Fenly kembali menutup buku yang ia gunakan untuk belajar, ketika seseorang mendekat kearahnya sambil mengusap pelan rambutnya. Pemuda tampan itu meraih tangan yang masih asik mengusap rambutnya, kemudian mencium sekilas tangan tersebut.
"Mama udah pulang? Gimana persidangan mama? Lancar?" Tany Fenly yang kini memilih bersandar pada bahu sang mama.
"Lancar. Minggu depan sidang terakhir, mama yakin bisa memenangkan kasus itu." Jawab sang mama sambil kembali mengusap rambut Fenly.
"Mama selalu berhasil memenangkan kasus, kan mama hebat."
"Tapi, mama gagal memenangkan kasus papa kamu.."
Fenly sebenarnya mendengar apa yang dikatakan oleh sang mama. Tetapi, ia sendiri tak tahu harus merespon ucapan mamanya seperti apa, kali ini ia memilih untuk diam. Ia sendiri juga tidak mengerti, mengapa penyelidikan kasus papanya tiba-tiba di tutup? Padahal, dalang dari pembunuhan papanya belum ditemukan.
"Fenly udah makan? Mau mama masakin sesuatu?" Tanya sang mama yang mencoba mengalihkan pembicaraan.
"Kita pesen aja ya, ma.
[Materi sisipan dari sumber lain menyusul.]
(** A refresh that cannot read the file, then one that reads another key. *)
Example keys_after_refreshes :
  ∃ d : Components (Fifo Delivery) string, compose jwt_outside jwt_config = Ok d ∧
    keys_loaded (jwks_refresh [RefreshTick (Err "gone") (Err "gone"); RefreshTick (Ok 9) (Ok "k2")]
                   (as_auth (cp_api d))).
Proof.
  destruct (compose (Chan := Fifo Delivery) jwt_outside jwt_config) as [d|] eqn:Hstart.
  - exists d. split; [reflexivity|].
    exact (proj2 (started_daemon_has_keys jwt_outside jwt_config d
      [RefreshTick (Err "gone") (Err "gone"); RefreshTick (Ok 9) (Ok "k2")] eq_refl Hstart)).
  - assert (is_ok (compose (Chan := Fifo Delivery) jwt_outside jwt_config) = true) as H
      by (vm_compute; reflexivity).
    rewrite Hstart in H. discriminate H.
Qed.
Lemma persist_destinations_records sink m env i ds r r' records res :
  persist_destinations sink m env i ds r = Some (r', records, res) → res = Ok tt →
  Forall2 (λ d record, first_record (sk_max_record_bytes sink) m (rd_id d) record ∧
    ∃ j payload, record_to_vec record = Ok payload ∧
      pe_producer (env j) (sk_topic sink) (rd_id d) payload = None) ds records.
Proof.
  revert i r r' records. induction ds as [|d ds IH]; intros i r r' records; simpl.
  { intros [= _ <- _] _. constructor. }
  destruct (receive (rd_receiver d) r) as [[r1 [delivery| |]]|]; simpl; [|by try intros [= _ _ <-]..].
  case_bool_decide as Hid; [by intros [= _ _ <-]|].
  destruct (publish_record _ _ _ _) as [[]|e] eqn:Hpub; [|by intros [= _ _ <-]].
  destruct (persist_destinations sink m env (S i) ds _) as [[[r2 rest] res']|] eqn:Hrest; simpl; [|done].
  intros [= _ <- <-] Hres. constructor; [|by eapply IH].
  unfold publish_record in Hpub. bind_step Hpub as payload, Hvec%map_err_Ok.
  bind_step Hpub as [], Hlen%ensure_Ok%Z.leb_le. split; [split; [|eauto]|].
  - eexists _, _, _. split; [reflexivity|exact Hid].
  - exists i, payload. split; [done|]. by destruct (pe_producer _ _ _ _).
Qed.
End sink.

(** The record is in the topic. *)
Definition stored `{RecordCodec} (topic : string) (b : Broker) (record : DurableRecord) : Prop :=
  ∃ p o payload, record_to_vec record = Ok payload ∧ bk_log b !! (topic, p, o) = Some payload.

(** The producer of the sink acknowledges only what is in the topic it was
    sent to. *)
Definition acks_stored (b : Broker) (env : nat → nat → PersistEnv) : Prop :=
  ∀ i j topic key payload, pe_producer (env i j) topic key payload = None →
    ∃ p o, bk_log b !! (topic, p, o) = Some payload.

Section system.
Context `{MpscLaws Delivery Chan} `{UrlParser} `{HttpTypes} `{JwtLibrary Key} `{MimeParser}.
Context `{JsonCodec} `{Base64} `{RecordCodecLaws}.
Context (start : string → Z → Z) (config : AppConfig) (version : string) (w : DurableWorker).
Implicit Types (g : Ingestor Chan LoggedSink) (m : RoutedMessage).

#[local] Abbreviation consumer := (kf_consumer (app_kafka config)).
#[local] Abbreviation max_payload_bytes := (kc_max_payload_bytes consumer).
#[local] Abbreviation commit_invalid := (kc_commit_invalid_messages consumer).

(** The consumer of a daemon that has just started; the outside, and with it
    the ids of the connections, is another one at every start. *)
Definition started_consumer g : Prop :=
  ∃ o (d : Components Chan Key), Inj (=) (=) (os_fresh o) ∧ compose o config = Ok d ∧
    g = cp_ingestor d.

Record WholeSystem : Type := {
  ws_source : SourceSystem Chan LoggedSink;
  ws_durable : DurableSystem;
}.

#[local] Abbreviation source_step := (source_step start 1 max_payload_bytes commit_invalid).
#[local] Abbreviation durable_steps := (rtc (durable_step version w)).

(** The consumer does nothing, handles a record, or dies somewhere in it. *)
Inductive whole_step : WholeSystem → WholeSystem → Prop :=
| whole_other source' durable' sy :
    source_step (ws_source sy) source' → sr_history source' = sr_history (ws_source sy) →
    ig_sinks (sr_ingestor source') = ig_sinks (sr_ingestor (ws_source sy)) ∨
      started_consumer (sr_ingestor source') →
    durable_steps (ws_durable sy) durable' →
    whole_step sy {| ws_source := source'; ws_durable := durable' |}
| whole_record t p o record iter clock e1 e2 e3 e4 env ok g' l durable' sy :
    let source := ws_source sy in
    next_in (sr_topics source) t p (offset_at start (sr_positions source) t p) o record →
    handle_event (RecvRecord record iter clock e1 e2 e3 e4 env ok) (sr_ingestor source)
      = Some (g', Continue) →
    ig_log g' = ig_log (sr_ingestor source) ++ l →
    durable_steps (ws_durable sy) durable' →
    acks_stored (ds_broker durable') env →
    whole_step sy {| ws_source := {|
        sr_topics := sr_topics source; sr_committed := sr_committed source;
        sr_positions := <[(t, p) := o + 1]> (sr_positions source);
        sr_ingestor := g'; sr_history := sr_history source ++ l |};
      ws_durable := durable' |}
| whole_die t p o record iter clock e1 e2 e3 e4 env ok g' control l part g0 durable' sy :
    let source := ws_source sy in
    next_in (sr_topics source) t p (offset_at start (sr_positions source) t p) o record →
    handle_event (RecvRecord record iter clock e1 e2 e3 e4 env ok) (sr_ingestor source)
      = Some (g', control) →
    ig_log g' = ig_log (sr_ingestor source) ++ l → part `prefix_of` l →
    started_consumer g0 → configured 1 max_payload_bytes commit_invalid g0 →
    durable_steps (ws_durable sy) durable' →
    (∀ i m, Persisted i m ∈ part → acks_stored (ds_broker durable') env) →
    whole_step sy {| ws_source := {|
        sr_topics := sr_topics source; sr_committed := sr_committed source;
        sr_positions := sr_committed source; sr_ingestor := g0;
        sr_history := sr_history source ++ part |};
      ws_durable := durable' |}.
(* ===== verification/Lifecycle.v ===== *)
(** * The lifecycle of the process: readiness, gRPC health and shutdown

    [main] composes the daemon and runs its components as concurrent tasks;
    this file models what they do to the health gates: the end of the
    composition and [drain_components] (routerd/main.rs), the readiness
    monitor (routerd/readiness.rs), and the part of [serve_grpc] that reports
    health together with [monitor_grpc_health] (router-api/grpc.rs).  Each
    access to a shared object (the readiness flag, the watch channel, the
    health reporter, the shutdown channel, the set of tasks) is one turn of its
    task, and any task may take the next turn; time passes in turns of its own.
    A turn is a function, so that runs evaluate; the step relation forgets
    which turn was taken. *)

From S2P Require Import Prelude Limits Config.
Open Scope Z_scope.

(** The two halves of [HealthState::set_ready]: the flag, then the channel. *)
Definition store_ready (value : bool) (h : HealthState) : HealthState :=
  {| hs_live := hs_live h; hs_ready := value; hs_ready_changes := hs_ready_changes h |}.
Definition publish_ready (value : bool) (h : HealthState) : HealthState :=
  {| hs_live := hs_live h; hs_ready := hs_ready h;
     hs_ready_changes := send_replace value (hs_ready_changes h) |}.

Lemma set_ready_halves value h : set_ready value h = publish_ready value (store_ready value h).
Proof. done. Qed.

(** ** What [main] waits for *)

(** A component's task returns its name and its result; joining it fails when
    it panicked or was cancelled. *)
Definition TaskResult : Type := string * result string unit.
Definition Outcome : Type := result string TaskResult.

(** What [shutdown_signal] waits for. *)
Inductive SignalEvent : Type :=
| CtrlC (res : result string unit)
| Terminate.

(** [shutdown_signal], with whether the handler of [SIGTERM] could be set up. *)
Definition shutdown_signal (registered : result string unit) (event : SignalEvent)
    : result string string :=
  _ ← registered;
  match event with
  | CtrlC res => _ ← res; Ok "SIGINT"
  | Terminate => Ok "SIGTERM"
  end.

(** The branches of the [select!]: [shutdown_signal], or what [join_next]
    returns. *)
Inductive Stopped : Type :=
| SignalStop (registered : result string unit) (event : SignalEvent)
| JoinStop (component : option Outcome).

(** The [JoinSet]: the names of the running tasks other than the gRPC server
    and the readiness monitor, whose positions are modelled, the outcomes of
    tasks that ended and are not joined, those the drain has joined, and
    whether the rest was aborted. *)
Record JoinSet : Type := {
  js_running : list string;
  js_ended : list Outcome;
  js_joined : list Outcome;
  js_aborted : bool;
}.

(** A task ends: its outcome waits to be joined. *)
Definition task_ended (outcome : Outcome) (js : JoinSet) : JoinSet :=
  {| js_running := js_running js; js_ended := js_ended js ++ [outcome]; js_joined := js_joined js;
     js_aborted := js_aborted js |}.

(** [abort_all]; the tasks are cancelled where they await, see [turn]. *)
Definition abort_all (js : JoinSet) : JoinSet :=
  {| js_running := js_running js; js_ended := js_ended js; js_joined := js_joined js;
     js_aborted := true |}.

(** The [i]-th of the running tasks is no longer running. *)
Definition task_gone (i : nat) (js : JoinSet) : JoinSet :=
  {| js_running := delete i (js_running js); js_ended := js_ended js; js_joined := js_joined js;
     js_aborted := js_aborted js |}.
Mama baru pulang kerja, pasti capek. Sebentar lagi, kakak juga pasti pulang. Jadi, kita pesen aja makanannya."
"Ya udah kalau gitu, mama mandi sama ganti baju dulu. Mau Fenly yang pesen makanannya?" Tanya sang mama sambil menyodorkan ponsel miliknya pada Fenly.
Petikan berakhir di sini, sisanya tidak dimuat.